Procedencia
Es cierto que la emigración puede considerarse, en general, una tarea ingrata, llevada a cabo a costa de lo que uno disfruta y acompañada del sacrificio de todas las relaciones locales que marcan con caligrafía indeleble en nuestros corazones los escenarios en los que tuvo lugar nuestra niñez.
SUSANNA MOODIE, «A la intemperie en la pradera australiana»
El 7 de diciembre fue el último vuelo de Síle, entre Heathrow y Dublin.
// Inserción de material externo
(* ===== verification/Naming.v ===== *)
(** * Building blocks shared by the components: [src/internal/*_helper.go], [res_name_mgr.go]

    Metadata, services, claims, deployments and stateful sets of a component of a cluster. The
    third-party functions on values that these files call are the fields of [KubeLib]. *)
From S2P Require Import Prelude GoStrings KubeTypes ApiTypes Effects.

(** [intstr_IntVal s] is [intstr.Parse(s).IntVal]; [hashstructure_Hash o] the 64-bit hash of an
    object, 0 when hashing fails; [resource_MustParse s] the value of a quantity. *)
Class KubeLib := {
  intstr_IntVal : string -> Z;
  hashstructure_Hash : kobj -> Z;
  resource_MustParse : string -> Z
}.

(** ** [config_map_helper.go] *)

Definition HStoreDataPath : string := "/data/logdevice".
Definition HMetaDataPath : string := "/rqlite/file".

(** ** [res_name_mgr.go] *)

Definition GetResNameWithDefault (hdb : HStreamDB) (shortName defaultName : string) : string :=
  hdb_Name hdb +:+ "-" +:+ (if decide (shortName = "") then defaultName else shortName).

Definition GetResNameOnPanic (hdb : HStreamDB) (shortName : string) : go string :=
  if decide (shortName = "") then Panic "short name is empty"
  else Done (GetResNameWithDefault hdb shortName "").

(** ** [pod_helper.go] *)

Definition GetObjectMetadata (hdb : HStreamDB) (base : option ObjectMeta) (compType : ComponentType)
    : ObjectMeta :=
  let metadata := default meta_zero base in
  let metadata := meta_set_Name (GetResName compType hdb) metadata in
  let metadata := meta_set_Namespace (hdb_Namespace hdb) metadata in
  let labels := entries (meta_Labels metadata) in
  let labels := <[InstanceKey := hdb_Name hdb]> labels in
  let labels := <[ComponentKey := ct_string compType]> labels in
  let metadata := meta_set_Labels (Some labels) metadata in
  meta_set_Annotations (Some (entries (meta_Annotations metadata))) metadata.

(** ** [service_helper.go] *)

Definition GetService (hdb : HStreamDB) (compType : ComponentType) (ports : list ServicePort) : Service := {|
  svc_Meta := GetObjectMetadata hdb None compType;
  svc_Spec := {|
    svc_Ports := Some ports;
    svc_Selector := Some {[ComponentKey := ct_string compType]};
    svc_ClusterIP := ""; svc_PublishNotReadyAddresses := false; svc_rest := None |} |}.

Definition GetHeadlessService (hdb : HStreamDB) (compType : ComponentType) (ports : list ServicePort)
    : go Service :=
  let service := GetService hdb compType ports in
  name ← GetResNameOnPanic hdb ("internal-" +:+ ct_string compType);
  let spec := svc_Spec service in
  Done {|
    svc_Meta := meta_set_Name name (svc_Meta service);
    svc_Spec := {|
      svc_Ports := svc_Ports spec; svc_Selector := svc_Selector spec;
      svc_ClusterIP := ClusterIPNone; svc_PublishNotReadyAddresses := true;
      svc_rest := svc_rest spec |} |}.

Definition svc_set_PublishNotReadyAddresses (v : bool) (s : Service) : Service := {|
  svc_Meta := svc_Meta s;
  svc_Spec := {|
    svc_Ports := svc_Ports (svc_Spec s); svc_Selector := svc_Selector (svc_Spec s);
    svc_ClusterIP := svc_ClusterIP (svc_Spec s); svc_PublishNotReadyAddresses := v;
    svc_rest := svc_rest (svc_Spec s) |} |}.

(** ** [pvc_helper.go] *)

Definition GetPvcName (hdb : HStreamDB) (pvc : option PVCTemplate) : string :=
  let shortName :=
    match pvc with
    | Some p => if decide (meta_Name (pvct_Meta p) <> "") then meta_Name (pvct_Meta p) else ""
    | None => ""
    end in
  GetResNameWithDefault hdb shortName "data".

Definition ReadWriteOnce : string := "ReadWriteOnce".
Definition ResourceStorage : string := "storage".

Section KubeLib.
Context {KL : KubeLib}.

Definition GetPvc (hdb : HStreamDB) (template : option PVCTemplate) (compType : ComponentType)
    : PersistentVolumeClaim :=
  let spec :=
    match template with
    | Some t => pvct_Spec t
    | None => {| pvcs_AccessModes := None; pvcs_Requests := None; pvcs_rest := None |}
    end in
  let meta := GetObjectMetadata hdb (pvct_Meta <$> template) compType in
  let meta := meta_set_Name (GetPvcName hdb template) meta in
  let modes := match pvcs_AccessModes spec with None => Some [ReadWriteOnce] | m => m end in
  let requests := default ∅ (pvcs_Requests spec) in
  let storage := default 0%Z (requests !! ResourceStorage) in
  let requests :=
    if decide (storage = 0%Z) then <[ResourceStorage := resource_MustParse "128Gi"]> requests
    else requests in
  {| pvc_Meta := meta;
     pvc_Spec := {| pvcs_AccessModes := modes; pvcs_Requests := Some requests;
                    pvcs_rest := pvcs_rest spec |} |}.

(** ** [pod_set_helper.go] *)

Definition GetObjectHash (obj : kobj) : string := Itoa (hashstructure_Hash obj).

(** [m.Annotations[LastSpecKey] = hash] on a metadata whose annotation map is not nil. *)
Definition annotate_hash (hash : string) (m : ObjectMeta) : go ObjectMeta :=
  annotations ← mset (meta_Annotations m) LastSpecKey hash;
  Done (meta_set_Annotations annotations m).

Definition GetDeployment (hdb : HStreamDB) (comp : Component) (podSpec : PodTemplateSpec)
    (compType : ComponentType) : go Deployment :=
  let deploy := {|
    dep_Meta := GetObjectMetadata hdb None compType;
    dep_Spec := {|
      dep_Replicas := Some (comp_Replicas comp);
      dep_Selector := meta_Labels (tpl_Meta podSpec);
      dep_Template := podSpec;
      dep_rest := None |};
    dep_readyReplicas := 0 |} in
  meta ← annotate_hash (GetObjectHash (ODeployment deploy)) (dep_Meta deploy);
  Done (dep_set_Meta meta deploy).

Definition ParallelPodManagement : string := "Parallel".

Definition GetStatefulSet (hdb : HStreamDB) (comp : Component) (podSpec : PodTemplateSpec)
    (compType : ComponentType) : go StatefulSet :=
  service ← GetHeadlessService hdb compType [];
  let sts := {|
    sts_Meta := GetObjectMetadata hdb None compType;
    sts_Spec := {|
      sts_Replicas := Some (comp_Replicas comp);
      sts_ServiceName := meta_Name (svc_Meta service);
      sts_Selector := meta_Labels (tpl_Meta podSpec);
      sts_PodManagementPolicy := ParallelPodManagement;
      sts_Template := podSpec;
      sts_VolumeClaimTemplates := None;
      sts_UpdateStrategy := None; sts_MinReadySeconds := 0; sts_rest := None |};
    sts_readyReplicas := 0 |} in
  meta ← annotate_hash (GetObjectHash (OStatefulSet sts)) (sts_Meta sts);
  Done (sts_set_Meta meta sts).

End KubeLib.

(** The spec hash an object carries. *)
Definition last_spec (m : ObjectMeta) : string := mstr (meta_Annotations m) LastSpecKey.

(** A label selector selects an object when the object has all its labels. *)
Definition selects (selector labels : gomap string) : Prop := entries selector ⊆ entries labels.

(** ** Lemmas *)

Lemma GetResNameOnPanic_done hdb ct :
  GetResNameOnPanic hdb ("internal-" +:+ ct_string ct) = Done (GetInternalResName ct hdb).
Proof.
  unfold GetResNameOnPanic, GetResNameWithDefault, GetInternalResName.
  rewrite !decide_False by done. by destruct ct.
Qed.

(** The headless service, which the code always obtains: the short name is never empty. *)
Definition headless (hdb : HStreamDB) (ct : ComponentType) (ports : list ServicePort) : Service := {|
  svc_Meta := meta_set_Name (GetInternalResName ct hdb) (GetObjectMetadata hdb None ct);
  svc_Spec := {|
    svc_Ports := Some ports; svc_Selector := Some {[ComponentKey := ct_string ct]};
    svc_ClusterIP := ClusterIPNone; svc_PublishNotReadyAddresses := true; svc_rest := None |} |}.

Lemma GetHeadlessService_done hdb ct ports :
  GetHeadlessService hdb ct ports = Done (headless hdb ct ports).
Proof. unfold GetHeadlessService. by rewrite GetResNameOnPanic_done. Qed.

#[export] Hint Rewrite GetHeadlessService_done GetResNameOnPanic_done : hop_rw.

Lemma headless_name ct hdb ports :
  meta_Name (svc_Meta (v1alpha2.GetHeadlessService ct hdb ports)) = GetInternalResName ct hdb.
Proof. simpl. apply decide_True. unfold GetInternalResName. by destruct (hdb_Name hdb). Qed.

Lemma GetObjectMetadata_labels hdb ct :
  meta_Labels (GetObjectMetadata hdb None ct) =
    Some (<[ComponentKey := ct_string ct]> {[InstanceKey := hdb_Name hdb]}).
Proof. done. Qed.

Section Facts.
Context {KL : KubeLib}.

Lemma GetDeployment_done hdb comp podSpec ct :
  exists d, GetDeployment hdb comp podSpec ct = Done d /\
    ObjectKey (dep_Meta d) = {| nn_Namespace := hdb_Namespace hdb; nn_Name := GetResName ct hdb |} /\
    dep_Spec d = {| dep_Replicas := Some (comp_Replicas comp);
                    dep_Selector := meta_Labels (tpl_Meta podSpec);
                    dep_Template := podSpec; dep_rest := None |}.
Proof. by eexists. Qed.

Lemma GetStatefulSet_done hdb comp podSpec ct :
  exists s, GetStatefulSet hdb comp podSpec ct = Done s /\
    ObjectKey (sts_Meta s) = {| nn_Namespace := hdb_Namespace hdb; nn_Name := GetResName ct hdb |} /\
    sts_Spec s = {| sts_Replicas := Some (comp_Replicas comp);
      sts_ServiceName := GetInternalResName ct hdb; sts_Selector := meta_Labels (tpl_Meta podSpec);
      sts_PodManagementPolicy := ParallelPodManagement; sts_Template := podSpec;
      sts_VolumeClaimTemplates := None; sts_UpdateStrategy := None; sts_MinReadySeconds := 0;
      sts_rest := None |}.
Proof. unfold GetStatefulSet. rewrite GetHeadlessService_done. by eexists. Qed.

(** The selector of a service names the component alone. *)
Lemma component_selected hdb ct ct' :
  selects (Some {[ComponentKey := ct_string ct]}) (meta_Labels (GetObjectMetadata hdb None ct')) <-> ct = ct'.
Proof.
  unfold selects. rewrite GetObjectMetadata_labels. simpl. split.
  - intros H%map_singleton_subseteq_l. rewrite lookup_insert_eq in H.
    injection H as H. symmetry. by apply ct_string_inj.
  - intros ->. apply insert_mono, map_empty_subseteq.
Qed.

(** The selector of a stateful set or deployment is the label set of its pod template, and
    separates the components and the instances. *)
Lemma component_labels_distinct hdb hdb' ct ct' :
  selects (meta_Labels (GetObjectMetadata hdb None ct)) (meta_Labels (GetObjectMetadata hdb' None ct')) <->
  hdb_Name hdb = hdb_Name hdb' /\ ct = ct'.
Proof.
  unfold selects. rewrite !GetObjectMetadata_labels. simpl. split; [|by intros [-> ->]].
  intros H. rewrite map_subseteq_spec in H. split.
  - specialize (H InstanceKey (hdb_Name hdb)).
    rewrite !lookup_insert_ne, !lookup_singleton_eq in H by done. specialize (H eq_refl). congruence.
  - specialize (H ComponentKey (ct_string ct)). rewrite !lookup_insert_eq in H.
    specialize (H eq_refl). injection H as H. by apply ct_string_inj.
Qed.

(** *** Properties *)

(** The two implementations of the headless service, in [internal] and in [v1alpha2], build
    the same object, and neither panics. *)
Theorem GetHeadlessService_equiv hdb ct ports :
  GetHeadlessService hdb ct ports = Done (v1alpha2.GetHeadlessService ct hdb (Some ports)).
Proof.
  rewrite GetHeadlessService_done. unfold headless, v1alpha2.GetHeadlessService.
  do 2 f_equal. unfold v1alpha2.GetObjectMeta, GetObjectMetadata, v1alpha2.mergeMap. simpl.
  rewrite decide_True by (unfold GetInternalResName; by destruct (hdb_Name hdb)).
  unfold meta_set_Name, meta_set_Namespace, meta_set_Labels, meta_set_Annotations. simpl.
  rewrite !(left_id_L ∅ (∪)). do 2 f_equal.
Qed.

(** A stored claim always asks for storage and has an access mode, except when the user gives
    an empty, non-nil list of modes; the user's storage request is kept when it is not zero. *)
Theorem GetPvc_defaults hdb template ct :
  resource_MustParse "128Gi" <> 0%Z ->
  exists requests q,
    pvcs_Requests (pvc_Spec (GetPvc hdb template ct)) = Some requests /\
    requests !! ResourceStorage = Some q /\ q <> 0%Z /\
    (forall t r v, template = Some t -> pvcs_Requests (pvct_Spec t) = Some r ->
       r !! ResourceStorage = Some v -> v <> 0%Z -> q = v) /\
    (pvcs_AccessModes (pvc_Spec (GetPvc hdb template ct)) = Some [] <->
       exists t, template = Some t /\ pvcs_AccessModes (pvct_Spec t) = Some []) /\
    pvcs_AccessModes (pvc_Spec (GetPvc hdb template ct)) <> None.
Proof.
  intros Hq. unfold GetPvc. cbn [pvc_Spec pvcs_Requests pvcs_AccessModes].
  set (spec := match template with Some t => pvct_Spec t | None => _ end).
  set (requests := default ∅ (pvcs_Requests spec)).
  case_decide as Hz.
  - eexists _, _. split; [done|]. split; [apply lookup_insert_eq|]. split; [done|].
    split; [|split].
    + intros t r v -> Hr Hv Hnz. subst spec requests. by rewrite Hr in Hz; simpl in Hz; rewrite Hv in Hz.
    + subst spec. destruct template as [t|]; [|naive_solver]. destruct (pvcs_AccessModes (pvct_Spec t)) eqn:E; naive_solver.
    + by destruct (pvcs_AccessModes spec).
  - destruct (requests !! ResourceStorage) as [q|] eqn:Eq; simpl in Hz; [|done].
    eexists _, _. split; [done|]. split; [done|]. split; [done|]. split; [|split].
    + intros t r v -> Hr Hv Hnz. subst spec requests. rewrite Hr in Eq. simpl in Eq. congruence.
    + subst spec. destruct template as [t|]; [|naive_solver]. destruct (pvcs_AccessModes (pvct_Spec t)) eqn:E; naive_solver.
    + by destruct (pvcs_AccessModes spec).
Qed.

(** C40: the services of a component, the one with an address and the headless one, select
    exactly the pods of that component, but of every cluster: the selector does not name the
    instance. Two clusters in one namespace therefore share their services, although their
    stateful sets, whose selector is the whole label set, are kept apart. *)
Theorem service_selects_other_instances hdb hdb' ct ct' ports :
  let pod := meta_Labels (GetObjectMetadata hdb' None ct') in
  (selects (svc_Selector (svc_Spec (GetService hdb ct ports))) pod <-> ct = ct') /\
  (exists svc, GetHeadlessService hdb ct ports = Done svc /\
     (selects (svc_Selector (svc_Spec svc)) pod <-> ct = ct')) /\
  (selects (meta_Labels (GetObjectMetadata hdb None ct)) pod <-> hdb_Name hdb = hdb_Name hdb' /\ ct = ct').
Proof.
  split_and!; [apply component_selected| |apply component_labels_distinct].
  rewrite GetHeadlessService_done. eexists. split; [done|]. apply component_selected.
Qed.

End Facts.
El amanecer resultó especialmente hermoso. La luz amarilla entraba oblicua en las ventanillas como si se tratase de un cuadro religioso, tocando cabezas, hombros, mejillas. Síle observó a los durmientes, a los que leían informes, a los mirones, a los parlanchines. Tantos extraños de los que se había cuidado en su paso por los cielos. No eran todos maleducados e impacientes, pensaba ahora; había olvidado cuántos de ellos simplemente se quedaban sentados tranquilamente leyendo o hablando con sus hijos.
Aquel sentimiento de caer a tierra lentamente; el poco grácil roce y el golpe al tocar la pista de aterrizaje, y los motores que chillaban. Luego un silencio, deslizándose por la pista. Se oyeron unos aplausos dispersos. Un aterrizaje seguro.
El velatorio canadiense tuvo lugar aquella noche en una sala privada que ocupaba el piso superior de su pub local en Stoneybatter. Acudieron rostros familiares de su colegio o de la universidad, de la compañía aérea (el pequeño grupo al que echaría de menos y otros a los que no), de los comités del orgullo, su clase de italiano, un grupo de fans del cine francés clásico. Deirdre había traído a su marido y a media docena de otros vecinos. Lo nutrido de la asistencia conmovió a Síle, puesto que en aquella ciudad todo el mundo alegaba que tenía ya compromisos para varios meses. Orla estaba allí, y había dejado a los chicos con William; junto a ella, Shay sostenía su cerveza. Marcus y Pedro todavía no habían aparecido.
Coincidió que su viejo amigo Declan acababa de llegar a casa después de seis años en Estocolmo, y a punto de empezar un nuevo contrato a corto plazo en Glasgow.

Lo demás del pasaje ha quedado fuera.